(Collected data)
(* ===== verification/ClerkState.v ===== *)
(** * The clerks' state and nrand: client.go of kvraft, shardmaster, shardkv,
    kvpaxos, paxos-shardmaster, paxos-shardkv, diskv, pbservice

    The clerks of the sharded services keep a clerk of the shardmaster and the
    last configuration it named.  [nrand] draws a number below 2^62 from the
    random bytes that [crypto/rand] reads. *)

From S2P Require Import Prelude GoBase GoStrings Clerks Services.

(** ** nrand *)

(** A number from bytes, the first one the most significant. *)
Definition bytes_value (b : list Z) : Z := foldl (λ n x, n * 256 + x)%Z 0%Z b.

(** [rand.Int(rand.Reader, 1 << 62)]: the numbers below 2^62 have 62 bits, so
    eight bytes are read and the two highest bits of the first are cleared; the
    result is below the bound at once. *)
Definition rand_Int (b : list Z) : Z :=
  match b with
  | [] => 0
  | x :: b => bytes_value (Z.land x (Z.ones 6) :: b)
  end.

(** [bigx.Int64()] takes the number modulo 2^64. *)
Definition Int64 (x : Z) : Z := wrap_int x.

Definition nrand (b : list Z) : Z := Int64 (rand_Int b).

(** The copies. *)
Definition ShardMaster_nrand : list Z → Z := nrand.
Definition ShardKV_nrand : list Z → Z := nrand.
Definition KVPaxos_nrand : list Z → Z := nrand.
Definition PShardKV_nrand : list Z → Z := nrand.
Definition DisKV_nrand : list Z → Z := nrand.
Definition PB_nrand : list Z → Z := nrand.

Definition random_bytes (b : list Z) : Prop :=
  length b = 8 ∧ Forall (λ x, 0 ≤ x < 256)%Z b.

Lemma bytes_value_app b c :
  bytes_value (b ++ c) = (bytes_value b * 256 ^ zlen c + bytes_value c)%Z.
Proof.
  unfold bytes_value. rewrite foldl_app. generalize (foldl (λ n x, n * 256 + x)%Z 0%Z b).
  induction c as [|x c IH] using rev_ind; intros n; [unfold zlen; simpl; lia|].
  rewrite !foldl_app. cbn [foldl]. rewrite IH, zlen_app.
  replace (zlen c + zlen [x])%Z with (Z.succ (zlen c)) by (unfold zlen; simpl; lia).
  rewrite Z.pow_succ_r by (unfold zlen; lia). lia.
Qed.

Lemma bytes_value_range b :
  Forall (λ x, 0 ≤ x < 256)%Z b → (0 ≤ bytes_value b < 256 ^ zlen b)%Z.
Proof.
  induction b as [|x b IH] using rev_ind; intros Hb; [done|].
  apply Forall_app in Hb as [Hb [Hx _]%list.Forall_cons]. specialize (IH Hb).
  rewrite bytes_value_app, zlen_app.
  replace (zlen b + zlen [x])%Z with (Z.succ (zlen b)) by (unfold zlen; simpl; lia).
  rewrite Z.pow_succ_r by (unfold zlen; lia).
  change (256 ^ zlen [x])%Z with 256%Z. unfold bytes_value at 2 4. simpl. lia.
Qed.

(** Numbers of [n] bytes have one representation. *)
Lemma bytes_value_inj b c :
  length b = length c → Forall (λ x, 0 ≤ x < 256)%Z b → Forall (λ x, 0 ≤ x < 256)%Z c →
  bytes_value b = bytes_value c → b = c.
Proof.
  revert c. induction b as [|x b IH] using rev_ind; intros c Hl Hb Hc He.
  { by destruct c. }
  destruct c as [|y c _] using rev_ind.
  { rewrite length_app in Hl. simpl in Hl. lia. }
  rewrite !length_app in Hl. simpl in Hl.
  apply Forall_app in Hb as [Hb [Hx _]%list.Forall_cons].
  apply Forall_app in Hc as [Hc [Hy _]%list.Forall_cons].
  rewrite !bytes_value_app in He. change (256 ^ zlen [x])%Z with 256%Z in He.
  change (256 ^ zlen [y])%Z with 256%Z in He.
  change (bytes_value [x]) with x in He. change (bytes_value [y]) with y in He.
  f_equal; [apply IH; [lia|done..|lia]|f_equal; lia].
Qed.

Lemma bytes_value_onto n v :
  (0 ≤ v < 256 ^ Z.of_nat n)%Z →
  ∃ b, length b = n ∧ Forall (λ x, 0 ≤ x < 256)%Z b ∧ bytes_value b = v.
Proof.
  revert v. induction n as [|n IH]; intros v Hv.
  { exists []. split_and!; [done|constructor|]. simpl in *. unfold bytes_value. simpl. lia. }
  rewrite Nat2Z.inj_succ, Z.pow_succ_r in Hv by lia.
  destruct (IH (v / 256)%Z) as (b & Hl & Hb & Hbv).
  { split; [apply Z.div_pos; lia|]. apply Z.div_lt_upper_bound; lia. }
  exists (b ++ [(v mod 256)%Z]). rewrite length_app, Hl, bytes_value_app, Hbv.
  split_and!; [simpl; lia|apply Forall_app; split; [done|]|].
  - repeat constructor; apply Z.mod_pos_bound; lia.
  - change (256 ^ zlen [v mod 256])%Z with 256%Z. change (bytes_value [v mod 256])%Z with (v mod 256)%Z.
    pose proof (Z.div_mod v 256). lia.
Qed.

(** Clearing the two highest bits leaves the number modulo 2^62. *)
Lemma nrand_mod b : random_bytes b → nrand b = (bytes_value b mod 2 ^ 62)%Z.
Proof.
  intros [Hl Hb]. destruct b as [|x b]; [done|].
  apply list.Forall_cons in Hb as [Hx Hb]. pose proof (bytes_value_range b Hb) as Hr.
  assert (zlen b = 7%Z) as Hz by (unfold zlen; simpl in Hl; lia). rewrite Hz in Hr.
  assert (∀ y, bytes_value (y :: b) = y * 256 ^ 7 + bytes_value b)%Z as Hcons.
  { intros y. change (y :: b) with ([y] ++ b). by rewrite bytes_value_app, Hz. }
  unfold nrand, rand_Int, Int64. rewrite !Hcons, Z.land_ones by lia.
  assert ((x * 256 ^ 7 + bytes_value b) mod 2 ^ 62 = x mod 2 ^ 6 * 256 ^ 7 + bytes_value b)%Z as ->.
  { pose proof (Z.div_mod x (2 ^ 6) ltac:(lia)). pose proof (Z.mod_pos_bound x (2 ^ 6) ltac:(lia)).
    symmetry. apply (Z.mod_unique_pos _ _ (x / 2 ^ 6)); lia. }
  pose proof (Z.mod_pos_bound x (2 ^ 6) ltac:(lia)).
  unfold wrap_int. rewrite Z.mod_small; lia.
Qed.

(** [nrand] is uniform on the numbers below 2^62: every result lies there, and
    every number is the result for exactly one choice of eight bytes for each
    value of the two bits that are cleared, which makes four. *)
Theorem nrand_uniform :
  (∀ b, random_bytes b → (0 ≤ nrand b < 2 ^ 62)%Z) ∧
  (∀ v h, (0 ≤ v < 2 ^ 62)%Z → (0 ≤ h < 4)%Z →
     exists! b, random_bytes b ∧ nrand b = v ∧ (bytes_value b / 2 ^ 62)%Z = h).
Proof.
  split; [intros b Hb; rewrite nrand_mod by done; apply Z.mod_pos_bound; lia|].
  intros v h Hv Hh. destruct (bytes_value_onto 8 (h * 2 ^ 62 + v)%Z) as (b & Hl & Hb & Hbv); [lia|].
  exists b. assert (random_bytes b) as Hrb by done. split.
  - split_and!; [done|rewrite nrand_mod, Hbv by done|rewrite Hbv].
    + symmetry. apply (Z.mod_unique_pos _ _ h); lia.
    + symmetry. apply (Z.div_unique_pos _ _ _ v); lia.
  - intros c ([Hlc Hc] & Hn & Hd). apply bytes_value_inj; [lia|done..|].
    rewrite nrand_mod in Hn by done. rewrite Hbv.
    pose proof (Z.div_mod (bytes_value c) (2 ^ 62)). lia.
Qed.

(** ** The clerks *)

(** [new(Clerk)]: the configuration is the zero value, whose map is nil. *)
Record SM_Clerk := mkSMClerk { smck_servers : list string }.
Definition SM_MakeClerk (servers : list string) : SM_Clerk := mkSMClerk servers.

(** [make_end] turns a server's name into an end-point. *)
Record SKV_Clerk (E : Type) := mkSKVClerk {
  skvck_sm : SM_Clerk;
  skvck_config : Config;
  skvck_make_end : string → E;
}.
Arguments mkSKVClerk {E} _ _ _.
Arguments skvck_sm {E} _.
Arguments skvck_config {E} _.
Definition SKV_MakeClerk {E} (masters : list string) (make_end : string → E) : SKV_Clerk E :=
  mkSKVClerk (SM_MakeClerk masters) zero_config make_end.

Record PSM_Clerk := mkPSMClerk { psmck_servers : list string }.
Definition PSM_MakeClerk (servers : list string) : PSM_Clerk := mkPSMClerk servers.

Record PSK_Clerk := mkPSKClerk { pskck_sm : PSM_Clerk; pskck_config : Config }.
Definition PSK_MakeClerk (shardmasters : list string) : PSK_Clerk :=
  mkPSKClerk (PSM_MakeClerk shardmasters) zero_config.

Record DKV_Clerk := mkDKVClerk { dkvck_sm : PSM_Clerk; dkvck_config : Config }.
Definition DKV_MakeClerk (shardmasters : list string) : DKV_Clerk :=
  mkDKVClerk (PSM_MakeClerk shardmasters) zero_config.

Definition PSK_key2shard : string → Z := key2shard.
Definition DKV_key2shard : string → Z := key2shard.

(** A new clerk knows no group and turns to the shardmaster first: whatever the
    servers would reply, it sends no request before it has a configuration. *)
Lemma new_clerk_asks_first {R} (rpc : nat → string → option R) good stop query key rounds cfg :
  cfg ∈ [skvck_config (SKV_MakeClerk [] id); pskck_config (PSK_MakeClerk []);
         dkvck_config (DKV_MakeClerk [])] →
  shard_loop rpc good stop query key (S rounds) 0 0 cfg =
    shard_loop rpc good stop query key rounds 0 1 (query 0).
Proof.
  intros Hc. assert (cfg = zero_config) as ->.
  { repeat (apply elem_of_cons in Hc as [->|Hc]; [done|]). set_solver. }
  cbn [shard_loop]. unfold group_of.
  destruct (zget_is_Some (Shards zero_config) (key2shard key)) as [gid Hgid].
  { apply key2shard_range. }
  rewrite Hgid. simpl. by rewrite lookup_empty.
Qed.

### Exercise brief
Take exactly the lines from the one containing "(** * The clerks'" through the one containing "random bytes that [crypto/rand] reads. *)" in the data above, and output them with nothing added.

### Output for this exercise
(** * The clerks' state and nrand: client.go of kvraft, shardmaster, shardkv,
    kvpaxos, paxos-shardmaster, paxos-shardkv, diskv, pbservice

    The clerks of the sharded services keep a clerk of the shardmaster and the
    last configuration it named.  [nrand] draws a number below 2^62 from the
    random bytes that [crypto/rand] reads. *)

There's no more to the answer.